* [EXERCISE DESCRIPTION]: For the entries below, the result should be an exact transcription of the lines from the one with "assert (batchSize b'" up to and including the one with "Theorem feed_fifo polls", and only those.

* [PROVIDED RECORDS]:
(* ===== verification/_CoqProject ===== *)
-Q . S2P
Prelude.v
GoStrings.v
GoErrors.v
GoTime.v
LogCode.v
GoAny.v
Types.v
Buffer.v
Headers.v
ConsumerApi.v
SubscribeOptions.v
Strategies.v
Subscriber.v
Walk.v
AtLeastOnce.v
Accounts.v
Lifecycle.v
GoText.v
Script.v
RWMutex.v
GoMath.v
GoFloat.v
Kfk.v
ConsumerDriver.v
OffsetSafety.v
PubDriver.v
ProducerHandle.v
PubOptions.v
PublisherConfig.v
Delivery.v
Writer.v
Publisher.v
PubInvariants.v
PubSafety.v
PubProgress.v
PubStack.v
StackRefines.v
StackProgress.v
PubNew.v
Retry.v
RetryWalk.v
RetrySafety.v
Backoff.v
PubSession.v
RetryEnd.v
EndToEnd.v
Facade.v
PlayHandler.v
PlayFate.v
PlayConsumer.v
PlayProducer.v
PlayEnd.v
(* ===== verification/Buffer.v ===== *)
(** * The batch buffer (internal/subscribe/batch/batch.go)

    Messages polled in batch mode, until the batch is full or its timeout has
    passed since the first one.  The clock is an argument: [now] is what
    [time.Now] returns at the call. *)
From S2P Require Import Prelude GoTime Types.

Record Buffer : Type := {
  messages : list Message;
  batchSize : Z;
  timeout : Z;
  firstAdd : Time;  (* the zero Time means empty *)
}.

Definition NewBuffer (batchSize timeout : Z) : Buffer :=
  {| messages := []; batchSize := batchSize; timeout := timeout; firstAdd := zero_Time |}.

Definition buffer_Add (now : Time) (msg : Message) (b : Buffer) : Buffer :=
  {| messages := messages b ++ [msg]; batchSize := batchSize b; timeout := timeout b;
     firstAdd := if (length (messages b) =? 0)%nat then now else firstAdd b |}.

Definition Ready (b : Buffer) : bool := batchSize b <=? Z.of_nat (length (messages b)).

Definition TimedOut (now : Time) (b : Buffer) : bool :=
  if (length (messages b) =? 0)%nat then false else timeout b <=? Sub now (firstAdd b).

Definition buffer_Len (b : Buffer) : nat := length (messages b).

(** What [Drop] and [Flush] leave behind. *)
Definition buffer_reset (b : Buffer) : Buffer :=
  {| messages := []; batchSize := batchSize b; timeout := timeout b; firstAdd := zero_Time |}.

Definition Drop (b : Buffer) : nat * Buffer := (length (messages b), buffer_reset b).

(** [Flush]: [None] is the nil slice. *)
Definition Flush (b : Buffer) : option (list Message) * Buffer :=
  if (length (messages b) =? 0)%nat then (None, b) else (Some (messages b), buffer_reset b).

(** ** A buffer driven by a poll loop

    The loop adds each polled message and then flushes when the buffer is ready
    or has timed out.  [feed] is that loop over a list of polls: at each poll
    the time, and the message it returned, if any.  It returns the batches
    dispatched and the buffer left. *)
Definition poll_buffer (now : Time) (polled : option Message) (b : Buffer) :
    option (list Message) * Buffer :=
  let b := match polled with Some m => buffer_Add now m b | None => b end in
  if Ready b || TimedOut now b then Flush b else (None, b).
Fixpoint feed (polls : list (Time * option Message)) (b : Buffer) :
    list (list Message) * Buffer :=
  match polls with
  | [] => ([], b)
  | (now, polled) :: polls =>
      let '(out, b) := poll_buffer now polled b in
      let '(batches, b) := feed polls b in
      (option_list out ++ batches, b)
  end.

(** ** Invariant *)

(** Between polls the buffer is not full, and its clock is stopped exactly when
    it is empty. *)
Record buffer_ok (b : Buffer) : Prop := {
  ok_size : 0 < batchSize b;
  ok_len : Z.of_nat (length (messages b)) < batchSize b;
  ok_clock : messages b = [] → firstAdd b = zero_Time;
}.

Lemma NewBuffer_ok size d : 0 < size → buffer_ok (NewBuffer size d).
Proof. by constructor. Qed.
Lemma buffer_reset_ok b : buffer_ok b → buffer_ok (buffer_reset b).
Proof. intros []. by constructor. Qed.

Lemma Flush_spec b :
  Flush b = (match messages b with [] => None | ms => Some ms end,
             match messages b with [] => b | _ => buffer_reset b end).
Proof. unfold Flush. by destruct (messages b). Qed.

Lemma poll_buffer_params now polled b :
  batchSize (poll_buffer now polled b).2 = batchSize b ∧
  timeout (poll_buffer now polled b).2 = timeout b.
Proof.
  unfold poll_buffer. destruct polled; destruct (Ready _ || _); unfold Flush;
    try destruct (length _ =? 0)%nat; done.
Qed.

(** What one poll adds is either still buffered or just dispatched, in order. *)
Lemma poll_buffer_conserves now polled b :
  messages b ++ option_list polled =
    default [] (poll_buffer now polled b).1 ++ messages (poll_buffer now polled b).2.
Proof.
  unfold poll_buffer. destruct polled as [m|]; simpl.
  - destruct (Ready _ || _); [|done]. rewrite Flush_spec. simpl.
    destruct (messages b ++ [m]) eqn:E; [by destruct (messages b)|]. simpl. by rewrite app_nil_r.
  - rewrite app_nil_r. destruct (Ready _ || _); [|done]. rewrite Flush_spec. simpl.
    destruct (messages b) eqn:E; simpl; rewrite ?E, ?app_nil_r; done.
Qed.

Lemma poll_buffer_ok now polled b : buffer_ok b → buffer_ok (poll_buffer now polled b).2.
Proof.
  intros [Hs Hl Hc]. unfold poll_buffer.
  set (b' := match polled with Some m => buffer_Add now m b | None => b end).
  assert (batchSize b' = batchSize b) as Hb by (by destruct polled).
  destruct (Ready b' || TimedOut now b') eqn:E.
  - rewrite Flush_spec. simpl. destruct (messages b') eqn:Em.
    + subst b'. destruct polled; simpl in *; [by destruct (messages b)|]. by constructor.
    + by constructor; simpl; rewrite ?Hb.
  - apply orb_false_iff in E as [E _]. unfold Ready in E. apply Z.leb_gt in E.
    simpl. constructor; [by rewrite Hb|done|].
    subst b'. destruct polled; simpl; [by destruct (messages b)|done].
Qed.

(** A dispatched batch is never empty nor larger than the configured size. *)
Lemma poll_buffer_batch now polled b ms b' :
  buffer_ok b → poll_buffer now polled b = (Some ms, b') →
  ms ≠ [] ∧ Z.of_nat (length ms) ≤ batchSize b ∧ messages b' = [].
Proof.
  intros [Hs Hl Hc]. unfold poll_buffer. destruct (Ready _ || _); [|done].
  rewrite Flush_spec. destruct polled as [m|]; simpl.
  - destruct (messages b ++ [m]) eqn:E; [by destruct (messages b)|].
    intros [= <- <-]. split; [done|]. split; [|done].
    rewrite <-E, length_app. simpl. lia.
  - destruct (messages b) eqn:E; [done|]. intros [= <- <-]. split; [done|].
    split; [|done]. simpl in *. lia.
Qed.

(** ** Properties *)

(** C19 (buffer) Over any sequence of polls and any clock, the buffer neither
    loses, duplicates nor reorders a message: the dispatched batches followed by
    what is still buffered are the messages polled, in poll order; every batch
    has between one message and the configured size; and the buffer is again
    within its bound. *)
Theorem feed_fifo polls : ∀ b,
  buffer_ok b →
  let '(batches, b') := feed polls b in
  concat batches ++ messages b' = messages b ++ omap snd polls ∧
  Forall (λ ms, ms ≠ [] ∧ Z.of_nat (length ms) ≤ batchSize b) batches ∧
  buffer_ok b'.
Proof.
  induction polls as [|[now polled] polls IH]; intros b Hb; simpl.
  { split; [by rewrite app_nil_r|done]. }
  pose proof (poll_buffer_ok now polled b Hb) as Hb'.
  pose proof (poll_buffer_conserves now polled b) as Hc.
  pose proof (poll_buffer_batch now polled b) as Hbatch.
  pose proof (proj1 (poll_buffer_params now polled b)) as Hp.
  destruct (poll_buffer now polled b) as [out b1]. simpl in *.
  specialize (IH b1 Hb'). destruct (feed polls b1) as [batches b'].
  destruct IH as (Hcat & Hall & Hok). split; [|split; [|done]].
  - rewrite concat_app, <-app_assoc, Hcat. transitivity ((messages b ++ option_list polled) ++ omap snd polls).
    + rewrite Hc. destruct out; simpl; by rewrite ?app_nil_r, <-?app_assoc.
    + rewrite <-app_assoc. by destruct polled.
  - rewrite Hp in Hall. destruct out as [ms|]; [|done]. simpl. constructor; [|done].
    edestruct Hbatch as (? & ? & ?); [done..|]. done.
Qed.

(** A message never waits past the timeout for a poll to
    notice: if the buffer is not empty, and [now] is at least the timeout past
    the time the first message came in, the poll dispatches everything. *)
Theorem overdue_batch_dispatched now polled b :
  buffer_ok b → messages b ≠ [] → timeout b ≤ Sub now (firstAdd b) →
  poll_buffer now polled b = (Some (messages b ++ option_list polled), buffer_reset b).
Proof.
  intros Hb Hne Ht. unfold poll_buffer.
  assert (∀ b', messages b' = messages b ++ option_list polled → timeout b' = timeout b →
            firstAdd b' = firstAdd b → TimedOut now b' = true) as Htd.
  { intros b' Hm Hto Hf. unfold TimedOut. rewrite Hm, Hto, Hf.
    destruct (messages b); [done|]. simpl. by apply Z.leb_le. }
  destruct polled as [m|].
  - rewrite (Htd (buffer_Add now m b)), orb_true_r; simpl; try done.
    + rewrite Flush_spec. simpl. by destruct (messages b).
    + by destruct (messages b).
  - rewrite (Htd b), orb_true_r by (simpl; by rewrite ?app_nil_r). rewrite Flush_spec.
    simpl. rewrite app_nil_r. by destruct (messages b).
Qed.

(** ** Witnesses *)

Definition ex_time (s : Z) : Time := {| unix_ns := s * Second; zone := 0 |}.
Definition ex_buffer : Buffer :=
  {| messages := [zero_Message]; batchSize := 3; timeout := 5 * Second; firstAdd := ex_time 100 |}.
Lemma ex_buffer_ok : buffer_ok ex_buffer.
Proof. by constructor; simpl; try lia. Qed.

Lemma feed_fifo_witness :
  buffer_ok ex_buffer ∧
  let '(batches, b') := feed [(ex_time 101, Some zero_Message); (ex_time 102, Some zero_Message);
                              (ex_time 103, Some zero_Message)] ex_buffer in
  concat batches ++ messages b' = messages ex_buffer ++ [zero_Message; zero_Message; zero_Message].
Proof.
  split; [exact ex_buffer_ok|].
  pose proof (feed_fifo [(ex_time 101, Some zero_Message); (ex_time 102, Some zero_Message);
                         (ex_time 103, Some zero_Message)] ex_buffer ex_buffer_ok) as Hf.
  destruct (feed _ _) as [batches b']. exact (proj1 Hf).
Defined.

Lemma overdue_batch_dispatched_witness :
  poll_buffer (ex_time 105) None ex_buffer = (Some [zero_Message], buffer_reset ex_buffer).
Proof.
  exact (overdue_batch_dispatched (ex_time 105) None ex_buffer ex_buffer_ok ltac:(done) ltac:(by vm_compute)).
Defined.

* [RESPONSE BOX]:
  assert (batchSize b' = batchSize b) as Hb by (by destruct polled).
  destruct (Ready b' || TimedOut now b') eqn:E.
  - rewrite Flush_spec. simpl. destruct (messages b') eqn:Em.
    + subst b'. destruct polled; simpl in *; [by destruct (messages b)|]. by constructor.
    + by constructor; simpl; rewrite ?Hb.
  - apply orb_false_iff in E as [E _]. unfold Ready in E. apply Z.leb_gt in E.
    simpl. constructor; [by rewrite Hb|done|].
    subst b'. destruct polled; simpl; [by destruct (messages b)|done].
Qed.

(** A dispatched batch is never empty nor larger than the configured size. *)
Lemma poll_buffer_batch now polled b ms b' :
  buffer_ok b → poll_buffer now polled b = (Some ms, b') →
  ms ≠ [] ∧ Z.of_nat (length ms) ≤ batchSize b ∧ messages b' = [].
Proof.
  intros [Hs Hl Hc]. unfold poll_buffer. destruct (Ready _ || _); [|done].
  rewrite Flush_spec. destruct polled as [m|]; simpl.
  - destruct (messages b ++ [m]) eqn:E; [by destruct (messages b)|].
    intros [= <- <-]. split; [done|]. split; [|done].
    rewrite <-E, length_app. simpl. lia.
  - destruct (messages b) eqn:E; [done|]. intros [= <- <-]. split; [done|].
    split; [|done]. simpl in *. lia.
Qed.

(** ** Properties *)

(** C19 (buffer) Over any sequence of polls and any clock, the buffer neither
    loses, duplicates nor reorders a message: the dispatched batches followed by
    what is still buffered are the messages polled, in poll order; every batch
    has between one message and the configured size; and the buffer is again
    within its bound. *)
Theorem feed_fifo polls : ∀ b,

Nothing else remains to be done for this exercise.